● What you should do: All lines in the records below with the word "discriminate" must be returned.

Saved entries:
—————
(** [replace_keys] makes no value: each value of its result is a value of
    its argument. *)
Lemma replace_keys_values_incl (key_char replacement : string) (obj : value) :
  incl (values_of (replace_keys obj key_char replacement)) (values_of obj).
Proof.
  induction obj as [v Hv | d IH] using value_mapping_ind.
  - rewrite replace_keys_leaf by exact Hv. apply incl_refl.
  - rewrite replace_keys_dict, !values_of_dict.
    intros x Hx. apply in_flat_map in Hx as [e [He Hx]].
    apply rename_fold_In in He as [[] | [kv [Hin ->]]].
    rewrite Forall_forall in IH.
    apply in_flat_map. exists kv. split; [exact Hin|].
    apply (IH kv Hin). exact Hx.
Qed.

(** C7, as amended: when no two keys of a same mapping are renamed to the
    same key, at any level, [replace_keys] changes keys only: a mapping
    becomes the mapping of its renamed entries, in the same order, and the
    values that are not mappings are the same, level after level. *)
Theorem replace_keys_keeps_values (key_char replacement : string) (obj : value) :
  collision_free key_char replacement obj = true ->
  values_of (replace_keys obj key_char replacement) = values_of obj
  /\ (forall d, obj = VDict d ->
      replace_keys obj key_char replacement = VDict (map (renamed key_char replacement) d)).
Proof.
  induction obj as [v Hv | d IH] using value_mapping_ind; intros Hcf.
  - rewrite replace_keys_leaf by exact Hv. split; [reflexivity|].
    intros d ->. discriminate.
  - rewrite collision_free_dict in Hcf. apply andb_true_iff in Hcf as [Hnd Hsub].
    assert (replace_keys (VDict d) key_char replacement
            = VDict (map (renamed key_char replacement) d)) as Heq.
    { rewrite replace_keys_dict, rename_fold_fresh; [reflexivity | | intros ? ? []].
      apply nodupb_NoDup. exact Hnd. }
    split; [|intros d' [= <-]; exact Heq].
    rewrite Heq, !values_of_dict.
    rewrite forallb_forall in Hsub. clear Hnd Heq.
    induction d as [|kv d IHd]; simpl; [reflexivity|].
    inversion IH as [|? ? Hkv IH']; subst.
    rewrite IHd by (auto; intros; apply Hsub; now right).
    f_equal. apply Hkv. apply Hsub. now left.
Qed.

Lemma replace_keys_keeps_values_witness :
  let m := VDict [("a.b", VDict [("c.d", VInt 1); ("e", VList [VStr "x"])]); ("a-b", VInt 2)] in
  collision_free "." "_" m = true
  /\ values_of (replace_keys m "." "_") = values_of m.
Proof.
  split; [reflexivity|].
  apply (replace_keys_keeps_values "." "_"). reflexivity.
Defined.

(** C7 as stated fails: two keys renamed to the same key leave one entry,
    and the value of the other is lost. *)
Lemma replace_keys_loses_value :
  let m := VDict [("a.b", VInt 1); ("a_b", VInt 2)] in
  replace_keys m "." "_" = VDict [("a_b", VInt 2)]
  /\ In (VInt 1) (values_of m)
  /\ ~ In (VInt 1) (values_of (replace_keys m "." "_")).
Proof.
  split; [reflexivity|]. split; [now left|].
  intros [H | []]. discriminate.
Qed.

(** ** Timestamps written in the format are read back *)

Module DatetimeFacts.
Import Datetime.
Local Open Scope Z_scope.

Lemma hd_and_then {A B : Type} (m : list (A * string))
      (k : A -> string -> list (B * string)) (a : A) (s : string) (r : B * string) :
  hd_error m = Some (a, s) -> hd_error (k a s) = Some r ->
  hd_error (and_then m k) = Some r.
Proof.
  destruct m as [|[a' s'] m]; simpl; [discriminate|].
  intros [= -> ->] H. destruct (k a s); [discriminate|]. exact H.
Qed.

Lemma digit_char_facts (n : Z) :
  0 <= n <= 9 -> is_digit (digit_char n) = true /\ digit_val (digit_char n) = n.
Proof.
  intros H. rewrite <- (Z2Nat.id n) at 3 by lia.
  unfold digit_char. assert (Z.to_nat n <= 9)%nat as Hk by lia.
  revert Hk. generalize (Z.to_nat n). intros k Hk.
  do 10 (destruct k as [|k]; [split; reflexivity|]). lia.
Qed.

Lemma re_Y_pad4 (y : Z) (rest : string) :
  0 <= y <= 9999 -> hd_error (re_Y (pad4 y ++ rest)) = Some (y, rest).
Proof.
  intros H. unfold pad4, re_Y. cbn [append].
  destruct (digit_char_facts (y / 1000)) as [-> ->]; [Z.div_mod_to_equations; lia|].
  destruct (digit_char_facts (y / 100 mod 10)) as [-> ->]; [Z.div_mod_to_equations; lia|].
  destruct (digit_char_facts (y / 10 mod 10)) as [-> ->]; [Z.div_mod_to_equations; lia|].
  destruct (digit_char_facts (y mod 10)) as [-> ->]; [Z.div_mod_to_equations; lia|].
  cbn [andb hd_error]. do 2 f_equal. Z.div_mod_to_equations. lia.
Qed.
(** The loop of [maximum]: the result is above everything seen. *)
Lemma maximum_bounds (rest : list t) : forall first,
  Forall accepted (first :: rest) ->
  forall a, In a (first :: rest) -> atMost a (maximum (first :: rest)).
Proof.
  unfold maximum. cbn [maxOrMin].
  assert (Hgen : forall (seen : list t) (first : t),
             Forall accepted rest -> accepted first ->
             Forall accepted seen ->
             (forall a, In a seen -> atMost a first) ->
             forall a, In a (seen ++ rest) ->
                       atMost a (fold_left
                         (fun x y =>
                            if isNaN y then y
                            else match compare x y with
                                 | Some k =>
                                     if match k with Lt => true | _ => false end
                                     then y
                                     else if match k with Eq => true | _ => false end
                                             && signIs x true
                                     then y else x
                                 | None => x
                                 end) rest first)).
  { induction rest as [|y rest IH]; intros seen first Hrest Hfirst Hseen Hb a Ha;
      cbn [fold_left].
    - rewrite app_nil_r in Ha. apply Hb, Ha.
    - inversion Hrest as [|? ? Hy Hrest']; subst.
      destruct (accepted_sign y Hy) as (Ny & _).
      destruct (accepted_sign first Hfirst) as (_ & Sf & _).
      rewrite Ny, Sf.
      replace (seen ++ y :: rest) with ((seen ++ [y]) ++ rest) in Ha
        by (rewrite <- app_assoc; reflexivity).
      assert (Hseen' : Forall accepted (seen ++ [y]))
        by (apply Forall_app; split; [exact Hseen | apply Forall_cons; [exact Hy | apply Forall_nil]]).
      destruct (compare_cases first y Hfirst Hy)
        as [[-> Hle] | [[-> [Hle Hge]] | [-> Hge]]]; cbn [andb].
      + apply (IH (seen ++ [y]) y); try assumption.
        intros b Hb'. apply in_app_or in Hb'. destruct Hb' as [Hb' | [<- | []]].
        * rewrite Forall_forall in Hseen.
          apply (atMost_trans b first y); auto.
        * apply atMost_refl, Hy.
      + apply (IH (seen ++ [y]) first); try assumption.
        intros b Hb'. apply in_app_or in Hb'. destruct Hb' as [Hb' | [<- | []]];
          [apply Hb, Hb' | exact Hge].
      + apply (IH (seen ++ [y]) first); try assumption.
        intros b Hb'. apply in_app_or in Hb'. destruct Hb' as [Hb' | [<- | []]];
          [apply Hb, Hb' | exact Hge]. }
  intros first Hall a Ha. inversion Hall as [|? ? Hf Hr]; subst.
  apply (Hgen [first] first Hr Hf); [apply Forall_cons; [exact Hf | apply Forall_nil] | | exact Ha].
  intros b [<- | []]. apply atMost_refl, Hf.
Qed.
(** [resolveMap(obj, map)] *)
Definition resolveMap (obj : jsval) (map : spec) : M (string * jsval) :=
  match map with
  | SStr m =>
      let parts := split_on ":" m in
      let sourcePath := default "" (head parts) in
      let targetPath := default "" (parts !! 1) in
      let* value := readValue obj (VStr sourcePath) in
      let identifier := if String.eqb targetPath "" then sourcePath else targetPath in
      ret (identifier, value)
  | _ => throw InvalidMapError
  end.

Definition add_prefix (identifierPrefix : string) (r : string * jsval) : string * jsval :=
  (String.append identifierPrefix (fst r), snd r).

(** The mapper directive at the head of a map array, if there is one:
    the remaining items, the redirected source and the identifier
    prefix. *)
Definition resolve_mapper (obj : jsval) (items : list spec)
    : M (list spec * jsval * string) :=
  match items with
  | SStr firstElement :: rest =>
      if isMapper firstElement then
        let parts := split mappersplit_re firstElement in
        let readPath := default "" (head parts) in
        let writePath := default "" (parts !! 1) in
        let normalizedReadPath :=
          if negb (String.eqb readPath "") then readPath
          else if ends_with_dot firstElement then writePath
          else "" in
        let* sourceObj :=
          (if negb (String.eqb normalizedReadPath "")
           then readValue obj (VStr normalizedReadPath)
           else ret obj) in
        let identifierPrefix :=
          if negb (String.eqb writePath "") then String.append writePath "." else "" in
        ret (rest, sourceObj, identifierPrefix)
      else ret (items, obj, "")
  | _ => ret (items, obj, "")
  end.

(** [workingMapArray.forEach(...)], collecting the resolved pairs. *)
Fixpoint resolve_items (rec : jsval → spec → M (list (string * jsval)))
    (sourceObj : jsval) (identifierPrefix : string) (items : list spec)
    : M (list (string * jsval)) :=
  match items with
  | [] => ret []
  | mapItem :: rest =>
      let* here :=
        match mapItem with
        | SStr s =>
            if test multi_re s then
              let* nestedResults := rec sourceObj (toMapArray mapItem) in
              ret (List.map (add_prefix identifierPrefix) nestedResults)
            else
              let* result := resolveMap sourceObj mapItem in
              ret [add_prefix identifierPrefix result]
        | SArr _ =>
            let* nestedResults := rec sourceObj mapItem in
            ret (List.map (add_prefix identifierPrefix) nestedResults)
        | SOther => ret []
        end in
      let* others := resolve_items rec sourceObj identifierPrefix rest in
      ret (here ++ others)
  end.

(** [resolveMapArray(obj, mapArray)] *)
Fixpoint resolveMapArray (n : nat) (obj : jsval) (mapArray : spec) {struct n}
    : M (list (string * jsval)) :=
  match n with
  | O => out_of_fuel
  | S n' =>
      match mapArray with
      | SArr items =>
          let* m := resolve_mapper obj items in
          let '(workingMapArray, sourceObj, identifierPrefix) := m in
          if isUndefined sourceObj || isNull sourceObj then ret []
          else resolve_items (resolveMapArray n') sourceObj identifierPrefix workingMapArray
      | _ => throw InvalidMapError
      end
  end.
(** How the statement is left: a fault of the audit insert comes first,
    then the fault of the body, otherwise a normal return. *)
Lemma try_statement_outcome b n σ :
  let r := try_statement environ bq b n σ in
  outcome r =
  match audit_response environ bq (metadata r) with
  | Raise e' => Raise e'
  | Ret _ =>
      match load_fault environ bq b n with
      | Some e => Raise e
      | None => Ret ()
      end
  end.
Proof.
  client_cases b n σ.
  all: unfold audit_response; by rewrite Hinsert.
Qed.

(** What the statement does after the audit insert: at most one error
    line. *)
Lemma try_statement_effects b n σ :
  let r := try_statement environ bq b n σ in
  ∃ before,
    audit_calls before = [] ∧
    effects r =
      before ++ InsertRowsJson (audit_table_ref environ) [metadata r] ::
      match audit_response environ bq (metadata r) with
      | Ret errors =>
          if truthy_list errors
          then [LoggingError ("Failed to log event metadata: " +:+ str_errors errors)]
          else []
      | Raise _ => []
      end.
Proof.
  client_cases b n σ.
  all: unfold audit_response; rewrite Hinsert, ?Hrows.
  all: eexists; split; [|reflexivity]; by rewrite ?audit_calls_app.
Qed.

End runs.

(** ** Properties of the handler *)

Section handler.

Variable environ : gmap string string.
Variable bq : Client.
Variable event : gmap string string.
Variable context : Context.

Local Abbreviation run := (invoke environ bq event context).

Lemma well_formed_inv :
  well_formed event →
  ∃ bucket_name file_name,
    event !! "bucket" = Some bucket_name ∧ event !! "name" = Some file_name.
Proof. intros [[b Hb] [n Hn]]. by exists b, n. Qed.

Lemma invoke_audit_calls :
  well_formed event →
  audit_calls (effects run) = [(audit_table_ref environ, [metadata run])].
Proof.
  intros (b & n & Hb & Hn)%well_formed_inv.
  rewrite (invoke_well_formed environ bq event context b n Hb Hn).
  cbn [outcome metadata effects audit_calls].
  apply try_statement_audit_calls.
Qed.

Lemma invoke_load_calls bucket_name file_name :
  event !! "bucket" = Some bucket_name →
  event !! "name" = Some file_name →
  load_calls (effects run) =
    [(uri_of bucket_name file_name, destination environ file_name, job_config)].
Proof.
  intros Hb Hn.
  rewrite (invoke_well_formed environ bq event context _ _ Hb Hn).
  cbn [outcome metadata effects load_calls].
  apply try_statement_load_calls.
Qed.

Lemma invoke_metadata bucket_name file_name :
  event !! "bucket" = Some bucket_name →
  event !! "name" = Some file_name →
  metadata run =
    metadata (try_statement environ bq bucket_name file_name
                (initial_metadata context bucket_name file_name)).
Proof.
  intros Hb Hn.
  by rewrite (invoke_well_formed environ bq event context _ _ Hb Hn).
Qed.

Lemma invoke_outcome bucket_name file_name :
  event !! "bucket" = Some bucket_name →
  event !! "name" = Some file_name →
  outcome run =
    match audit_response environ bq (metadata run) with
    | Raise e' => Raise e'
    | Ret _ =>
        match load_fault environ bq bucket_name file_name with
        | Some e => Raise e
        | None => Ret ()
        end
    end.
Proof.
  intros Hb Hn.
  rewrite (invoke_well_formed environ bq event context _ _ Hb Hn).
  cbn [outcome metadata effects].
  apply try_statement_outcome.
Qed.

Lemma invoke_effects :
  well_formed event →
  ∃ before,
    audit_calls before = [] ∧
    effects run =
      before ++ InsertRowsJson (audit_table_ref environ) [metadata run] ::
      match audit_response environ bq (metadata run) with
      | Ret errors =>
          if truthy_list errors
          then [LoggingError ("Failed to log event metadata: " +:+ str_errors errors)]
          else []
      | Raise _ => []
      end.
Proof.
  intros (b & n & Hb & Hn)%well_formed_inv.
  rewrite (invoke_well_formed environ bq event context b n Hb Hn).
  cbn [outcome metadata effects].
  destruct (try_statement_effects environ bq b n (initial_metadata context b n))
    as (before & Hnone & ->).
  eexists (_ :: before). split; [|reflexivity]. done.
Qed.
(* ===== verification/BTree.v ===== *)
(** The B+-tree of [src/Source/FastoreCommon/Tree]: nodes, insertion, deletion
    with rebalancing, and iterators, over an explicit heap of nodes.

    A tree owns its nodes, so each tree carries its own heap; a [Node*] is a
    location of that heap and a deleted node is absent from it, so that every
    use of a dangling pointer is an [Undef] outcome.  Keys and values are
    copied by value; the ownership of the buffers behind [std::string] keys is
    not modelled.  The definitions follow BTree.h and BTree.cpp line by line,
    including the copies whose lengths or overlaps are questionable. *)
From S2P Require Import Prelude Scalar.
Open Scope nat_scope.

Abbreviation loc := nat (only parsing).

(** * Data *)

(** The [char* _values] of a node: NULL for the leaves of a key-only tree,
    values in a leaf, child pointers in a branch. *)
Inductive payload (V : Type) :=
  | PNull
  | PValues (vs : block V)
  | PNodes (ns : block loc).
Arguments PNull {V}.
Arguments PValues {V} vs.
Arguments PNodes {V} ns.

Record Node (K V : Type) := mkNode {
  nd_branch : bool;
  nd_count : nat;
  nd_keys : block K;
  nd_values : payload V;
}.
Arguments mkNode {K V} _ _ _ _.
Arguments nd_branch {K V} _.
Arguments nd_count {K V} _.
Arguments nd_keys {K V} _.
Arguments nd_values {K V} _.
(* ===== verification/BTreeRep.v ===== *)
(** What a heap of B+-tree nodes represents: a search tree, as a pure value.

    [tree] is the pure tree with its node locations, [frame] and [plug] its
    zipper (the path of [Node::GetPath] from the leaf upwards), [seqs] its
    in-order sequence of entries and separators, and [btree_inv] the invariant
    that ties a [BTree] to a [tree].  Searching, inserting and iterating only
    need [seqs] to be sorted, whatever the nesting. *)
From S2P Require Import Prelude Scalar BTree.
Open Scope nat_scope.

(** * Pure trees *)

#[local] Set Warnings "-register-all".
Inductive tree (K V : Type) :=
  | TLeaf (l : loc) (kvs : list (K * V))
  | TNode (l : loc) (ks : list K) (ts : list (tree K V)).
Arguments TLeaf {K V} l kvs.
Arguments TNode {K V} l ks ts.

(** The element of the in-order sequence: an entry of a leaf or a separator. *)
Inductive item (K V : Type) :=
  | IEnt (e : K * V)
  | ISep (k : K).
Arguments IEnt {K V} e.
Arguments ISep {K V} k.

(** What one node holds, children by location. *)
Inductive shape (K V : Type) :=
  | SLeaf (kvs : list (K * V))
  | SBranch (ks : list K) (cs : list loc).
Arguments SLeaf {K V} kvs.
Arguments SBranch {K V} ks cs.

(** One step of the zipper: a branch without the child in focus. *)
Record frame (K V : Type) := Frame {
  f_loc : loc;
  f_left : list (tree K V * K);
  f_right : list (K * tree K V);
}.
Arguments Frame {K V} _ _ _.
Arguments f_loc {K V} _.
Arguments f_left {K V} _.
Arguments f_right {K V} _.

Section Rep.
Context {K V : Type}.
Implicit Types (T : tree K V) (f : frame K V) (t : BTree K V).

Definition root_loc T : loc := match T with TLeaf l _ | TNode l _ _ => l end.

Fixpoint weave (ks : list K) (xss : list (list (item K V))) : list (item K V) :=
  match xss, ks with
  | [], _ => []
  | xs :: _, [] => xs
  | xs :: xss, k :: ks => xs ++ ISep k :: weave ks xss
  end.

Fixpoint seqs T : list (item K V) :=
  match T with
  | TLeaf _ kvs => IEnt <$> kvs
  | TNode _ ks ts => weave ks (seqs <$> ts)
  end.

Definition item_entry (x : item K V) : option (K * V) :=
  match x with IEnt e => Some e | ISep _ => None end.
Definition item_key (x : item K V) : K :=
  match x with IEnt e => e.1 | ISep k => k end.

Definition ents (xs : list (item K V)) : list (K * V) := omap item_entry xs.
Definition entries T : list (K * V) := ents (seqs T).

Fixpoint nodes T : list (loc * shape K V) :=
  match T with
  | TLeaf l kvs => [(l, SLeaf kvs)]
  | TNode l ks ts => (l, SBranch ks (root_loc <$> ts)) :: concat (nodes <$> ts)
  end.
Definition locs T : list loc := (nodes T).*1.

(** ** Zipper *)

Definition fill f T : tree K V :=
  TNode (f_loc f) ((f_left f).*2 ++ (f_right f).*1)
    ((f_left f).*1 ++ T :: (f_right f).*2).

(** Innermost frame first. *)
Fixpoint plug (ctx : list (frame K V)) T : tree K V :=
  match ctx with [] => T | f :: ctx => plug ctx (fill f T) end.

Definition frame_node f : PathNode := mkPathNode (f_loc f) (length (f_left f)).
—————
● Expected output:
    intros d ->. discriminate.
  intros [H | []]. discriminate.
  destruct m as [|[a' s'] m]; simpl; [discriminate|].
  intros [= -> ->] H. destruct (k a s); [discriminate|]. exact H.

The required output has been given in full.